Step 6: Keep an eye out for ‘people worth watching’
As the number of people in training and ministry grows, keep an eye out for those with real potential. Invite one or two of them into a two-year ministry apprenticeship. (See
Passing the Baton
for all the details on how to set up and run a ministry apprenticeship.)
The long-term goal might be to see these apprentices do some further formal training, and then return to the congregation to work alongside you, or plant a new congregation with your support. Ministry of the kind we are talking about always generates more ministry. As more and more people are trained as disciple-makers, more and more people are contacted, evangelized and/or followed up. The amount of people work gradually mushrooms. And the need for pastors, leaders, overseers and elders grows accordingly. The number of paid staff in your congregation will thus need to grow, simply to cope with the growing number of people to be led and pastored.
P
LEASE REMEMBER: THIS IS
just one set of ideas about how to make a start. Your ministry and context will generate its own variations and challenges.
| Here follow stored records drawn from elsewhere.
Definition read_allowed (key : string) (log : list (GuardRequest * result string string)) : Prop :=
  exists out resp, last log = Some (GValidateRead key identity, Ok out) /\ gd_read g out = Some resp /\ vr_Allow resp = true.

Definition vetted (s : DurableStore P) (log : list (GuardRequest * result string string)) : Prop :=
  forall k e, ds_index s !! k = Some e -> write_allowed e log.

Lemma write_allowed_mono e log log' : write_allowed e log -> write_allowed e (log ++ log').
Proof. intros (j & o & r & ? & ? & ?). exists j, o, r. set_solver. Qed.

Lemma vetted_mono s log log' : vetted s log -> vetted s (log ++ log').
Proof. intros H k e Hk. by apply write_allowed_mono, (H k). Qed.

(** The operations of the store. *)
Inductive StoreOp :=
| OpPut (key : string) (value : P) (fault : option AppendFault)
| OpGet (key : string)
| OpDelete (key : string) (fault : option AppendFault)
| OpCompact (fault : option CompactFault).

Notation St := (DurableStore P * (X * list (GuardRequest * result string string)))%type.

Definition store_op (op : StoreOp) (st : St) : St :=
  match op with
  | OpPut k v f => let '((_, s), x) := DS_Put log_guard cd identity k v f st.1 st.2 in (s, x)
  | OpGet k => let '(_, x) := DS_Get log_guard identity k st.1 st.2 in (st.1, x)
  | OpDelete k f => let '((_, s), x) := DS_Delete log_guard cd k f st.1 st.2 in (s, x)
  | OpCompact f => ((DS_Compact cd f st.1).2, st.2)
  end.

Lemma store_op_vetted op st : vetted st.1 st.2.2 -> vetted (store_op op st).1 (store_op op st).2.2.
Proof.
  destruct st as [s [x log]]. simpl. intros H. destruct op as [k v f|k|k f|f]; simpl.
  - unfold DS_Put. destruct (cd_value cd v) as [json|] eqn:Ej; [|done]. unfold ValidateWrite, ask. simpl.
    destruct (gd_Run g _ x) as [out x1]. simpl.
    set (log1 := log ++ [(GValidateWrite json identity, out)]). assert (H1 : vetted s log1) by (by apply vetted_mono).
    destruct out as [out|e]; [|done]. destruct (gd_write g out) as [resp|] eqn:Er; [|done].
    destruct (vw_Allow resp) eqn:Ea; [|done]. unfold ds_append_apply.
    destruct (ds_appendLine cd _ f _) as [[e|] d]; [done|]. simpl. intros k' e.
    unfold ds_apply. simpl. intros [[<- <-]|[_ Hk]]%lookup_insert_Some; [|by eapply H1].
    exists json, out, resp. split_and!; try done. unfold log1. set_solver.
  - unfold DS_Get. destruct (ds_index s !! k) as [e|]; [|done]. unfold ValidateRead, ask. simpl.
    destruct (gd_Run g _ x) as [out x1]. simpl. by apply vetted_mono.
  - unfold DS_Delete. destruct (ds_index s !! k) as [e|]; [|done]. unfold ds_append_apply.
    destruct (ds_appendLine cd _ f _) as [[er|] d]; [done|]. unfold VerifyDelete, ask. simpl.
    destruct (gd_Run g _ x) as [out x1]. simpl. apply vetted_mono. intros k' e' Hk. simpl in Hk.
    unfold ds_apply in Hk. simpl in Hk. apply lookup_delete_Some in Hk as [_ Hk]. by eapply H.
  - unfold DS_Compact. destruct (cd_snap cd _); [|done]. by destruct f as [[]|].
Qed.

Lemma store_ops_vetted ops st : vetted st.1 st.2.2 -> vetted (foldl (fun st op => store_op op st) st ops).1
  (foldl (fun st op => store_op op st) st ops).2.2.
Proof. revert st. induction ops as [|op ops IH]; intros st H; [done|]. simpl. by apply IH, store_op_vetted. Qed.
End Vetted.

(** C34. Over every history of puts, deletes, reads and compactions of a store that
    started empty, whatever the disk does, a value Get returns was allowed by the
    guard when it was written and its read was allowed by the guard. *)
Theorem guarded_reads_return_only_vetted_values {X P} (g : Guard X) (cd : Codec P) identity ops d x key v st' :
  let st := foldl (fun st op => store_op g cd identity op st) (mkDurable ∅ d, (x, [])) ops in
  DS_Get (log_guard g) identity key st.1 st.2 = (Ok (Some v), st') ->
  exists e, ds_index st.1 !! key = Some e /\ de_Value e = v /\
    write_allowed g cd identity e st.2.2 /\ read_allowed g identity key st'.2.
Proof.
  intros st E. assert (Hv : vetted g cd identity st.1 st.2.2).
  { apply store_ops_vetted. intros k e Hk. simpl in Hk. by rewrite lookup_empty in Hk. }
  unfold DS_Get in E. destruct (ds_index st.1 !! key) as [e|] eqn:Ek; [|done]. exists e.
  unfold ValidateRead, ask in E. simpl in E. destruct (gd_Run g _ st.2.1) as [out x1].
  destruct out as [out|er]; [|done]. destruct (gd_read g out) as [resp|] eqn:Er; [|done].
  destruct (vr_Allow resp) eqn:Ea; [|done]. injection E as <- <-. split_and!; [done | done | by eapply Hv |].
  exists out, resp. simpl. by rewrite last_snoc.
Qed.

(** A guard that allows everything but one key. *)
Definition demo_guard : Guard nat :=
  mkGuard (fun req n => (Ok (match req with GValidateRead q _ => q | _ => "ok" end), S n))
    (fun _ => Some (mkWriteResponse true "id" [])) (fun _ => Some (mkDeleteResponse true false "" ""))
    (fun q => Some (mkReadResponse (negb (String.eqb q "secret")) "" [])).

Lemma guarded_reads_return_only_vetted_values_witness :
  let st := foldl (fun st op => store_op demo_guard demo_codec "me" op st) (mkDurable ∅ (mkDisk None None), (0%nat, []))
              [OpPut "k" "plan" None; OpPut "secret" "s" None; OpDelete "k" (Some AppendOpenFails)] in
  (DS_Get (log_guard demo_guard) "me" "secret" st.1 st.2).1 = Err GErrReadGateDenied /\
  exists e, ds_index st.1 !! "k" = Some e /\ de_Value e = "plan" /\ write_allowed demo_guard demo_codec "me" e st.2.2.
Proof.
  split; [vm_compute; reflexivity|].
  destruct (guarded_reads_return_only_vetted_values demo_guard demo_codec "me"
    [OpPut "k" "plan" None; OpPut "secret" "s" None; OpDelete "k" (Some AppendOpenFails)] (mkDisk None None) 0%nat "k" "plan"
    _ eq_refl) as (e & H1 & H2 & H3 & _).
  exists e. split_and!; [exact H1 | exact H2 | exact H3].
Defined.

(** Delete of a held entry removes it and returns the guard's verification of the
    deletion, unless the journal append fails: then the entry stays and the guard is
    not asked. *)
Theorem delete_drops_the_entry_unless_the_journal_fails {X P} (g : Guard X) (cd : Codec P) key fault s x entry :
  ds_index s !! key = Some entry ->
  let '((err, s'), x') := DS_Delete g cd key fault s x in
  match (ds_appendLine cd (mkDLine key (cd_zero cd) "" true) fault (ds_disk s)).1 with
  | Some e => err = Some (GErrStore e) /\ ds_index s' = ds_index s /\ x' = x
  | None => ds_index s' = delete key (ds_index s) /\ (err, x') = VerifyDelete g (de_StoredID entry) x
  end.
Proof.
  intros E. unfold DS_Delete, ds_append_apply. rewrite E.
  destruct (ds_appendLine cd _ fault (ds_disk s)) as [[e|] d]; simpl; [done|].
  by destruct (VerifyDelete g (de_StoredID entry) x).
Qed.

Lemma delete_drops_the_entry_unless_the_journal_fails_witness :
  let s := mkDurable {[ "k" := mkDEntry "plan" "id" ]} (mkDisk None None) in
  let '((err, s'), _) := DS_Delete demo_guard demo_codec "k" (Some AppendOpenFails) s 0%nat in
  err = Some (GErrStore RSErrOpen) /\ ds_index s' = ds_index s.
Proof.
  pose proof (delete_drops_the_entry_unless_the_journal_fails demo_guard demo_codec "k" (Some AppendOpenFails)
    (mkDurable {[ "k" := mkDEntry "plan" "id" ]} (mkDisk None None)) 0%nat (mkDEntry "plan" "id") eq_refl) as H.
  vm_compute in H |- *. split; [exact (proj1 H) | exact (proj1 (proj2 H))].
Defined.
As you begin to introduce these concepts to your congregation, be careful to keep preaching the gospel of free forgiveness through Jesus, and the life of joyful obedience that flows from it. Keep holding high the death and resurrection of Christ, and keep praying for your people. The motivation to serve and to be trained will come from the gospel and from a deep work of the Spirit in people’s hearts. It won’t come from you going on and on about training, and harassing people until they finally sign up! It’s grace, not guilt. Don’t make ‘training’ the new test of true discipleship.
However, the possibilities for training and growth in most congregations are endless, and endlessly exciting. And you will need to think through for yourself the possibly radical changes that need to happen. To help you do so, and as a useful way to conclude, let’s try a little mental experiment.
Imagine this…
As we write, the first worrying signs of a swine-flu pandemic are making headlines around the world. Imagine that the pandemic swept through your part of the world, and that all public assemblies of more than three people were banned by the government for reasons of public health and safety. And let’s say that due to some catastrophic combination of local circumstances, this ban had to remain in place for 18 months.
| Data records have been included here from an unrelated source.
Lemma live_workers_never_exceed_the_cap_witness :
  match demo_run (Demo.orch false false false) 2 8 with
  | Some (pcs, w') => (w_foreign w' + count running pcs <= 2)%nat /\ count running pcs = 2%nat
  | None => False
  end.
Proof.
  assert (C : match demo_run (Demo.orch false false false) 2 8 with
              | Some (pcs, _) => (count running pcs =? 2)%nat | None => false end = true)
    by (vm_compute; reflexivity).
  destruct (demo_run (Demo.orch false false false) 2 8) as [[pcs w']|] eqn:E; [|discriminate].
  split; [|by apply Nat.eqb_eq].
  refine (proj1 (live_workers_never_exceed_the_cap _ _ _ _ _ _ _ _ _ (mkSemaphore 2 0) _ _ _ _ E));
    [reflexivity | reflexivity | simpl; lia].
Defined.

Lemma dispatch_join_is_always_reached_witness :
  match demo_run (Demo.orch false false false) 1 9 with
  | Some st =>
    join st.1 = None /\
    exists sched res, dispatchSubGoals (fun s => s) demo_parse (fun s => s) (Demo.orch false false false)
      sched Demo.plan (pl_SubGoals Demo.plan) (Demo.world 1) = Some res
  | None => False
  end.
Proof.
  assert (C : match demo_run (Demo.orch false false false) 1 9 with
              | Some st => match join st.1 with None => true | Some _ => false end | None => false end = true)
    by (vm_compute; reflexivity).
  destruct (demo_run (Demo.orch false false false) 1 9) as [st|] eqn:E; [|discriminate].
  split; [by destruct (join st.1)|].
  refine (match dispatch_join_is_always_reached _ _ _ _ _ _ _ (Demo.world 1) st _ E with
          | conj _ (ex_intro _ sched (ex_intro _ res (conj _ R))) => _
          end); [simpl; lia | eauto].
Defined.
How would your congregation of 120 members continue to function—with no regular church gatherings of any kind, and no home groups (except for groups of three)?
If you were the pastor, what would you do?
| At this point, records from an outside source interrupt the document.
(* ===== verification/Orchestrator.v ===== *)
(** * Goal-level operations of the orchestrator

    [internal/orchestrator/orchestrator.go]: intake, planning, the approval
    pause and its resumption, cancellation; [runstore.go]: persistence and crash
    recovery of a plan; [runtocompletion.go]: the bounded goal-level re-plan loop.
    An operation that dispatches takes the schedule of its goroutines and is
    [None] when the schedule does not reach the join.

    The theorems: a plan runs only when the policy allowed it without a pause or
    an operator approved it; an approval is good for one dispatch, except through
    [ResumeWithFold]; a resumed plan never repeats completed work. *)

From stdpp Require Import base gmap strings list relations.
From Stdlib Require Import ZArith Lia Ascii.
From S2P Require Import Prelude GoStrings Texts Paths Seams TaskSource Policy AuditTrail Containment Planner RunStore Loop Fleet Dispatch Stores DispatchProofs DispatchGate.

Local Open Scope Z_scope.

(** [Approval], with the roles of its verified envelope. *)
Record Approval := mkApproval {
  ap_From : string;
  ap_To : string;
  ap_GoalID : string;
  ap_Approved : bool
}.

Definition approvalFromRole : string := "operator".
Definition approvalToRole : string := "orchestrator".

Definition role_ok (a : Approval) : bool :=
  String.eqb (ap_From a) approvalFromRole && String.eqb (ap_To a) approvalToRole.

(** [FoldGoalText]. *)
Definition FoldGoalText (original : string) (info : list string) : string :=
  match info with
  | [] => original
  | _ => original +:+ lf +:+ lf +:+ "Additional information:" +:+
         Join "" (map (fun line => lf +:+ "- " +:+ line) info)
  end.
I guess you could send regular letters and emails to your people. You could make phone calls, and maybe even do a podcast. But how would the regular work of teaching and preaching and pastoring take place? How would the congregation be encouraged to persevere in love and good deeds, especially in such trying circumstances? And what about evangelism? How would new people be reached, contacted and followed up? There could be no men’s breakfasts, no coffee mornings, no evangelistic courses or outreach meetings. Nothing.
You could, of course, revert to the ancient practice of visiting your congregation house-to-house, and door-knocking in the local area to contact new people. But how as a pastor could you possibly meet with and teach all 120 adults in your congregation, let alone their children? Let alone door-knock the suburb? Let alone follow up the contacts that you made?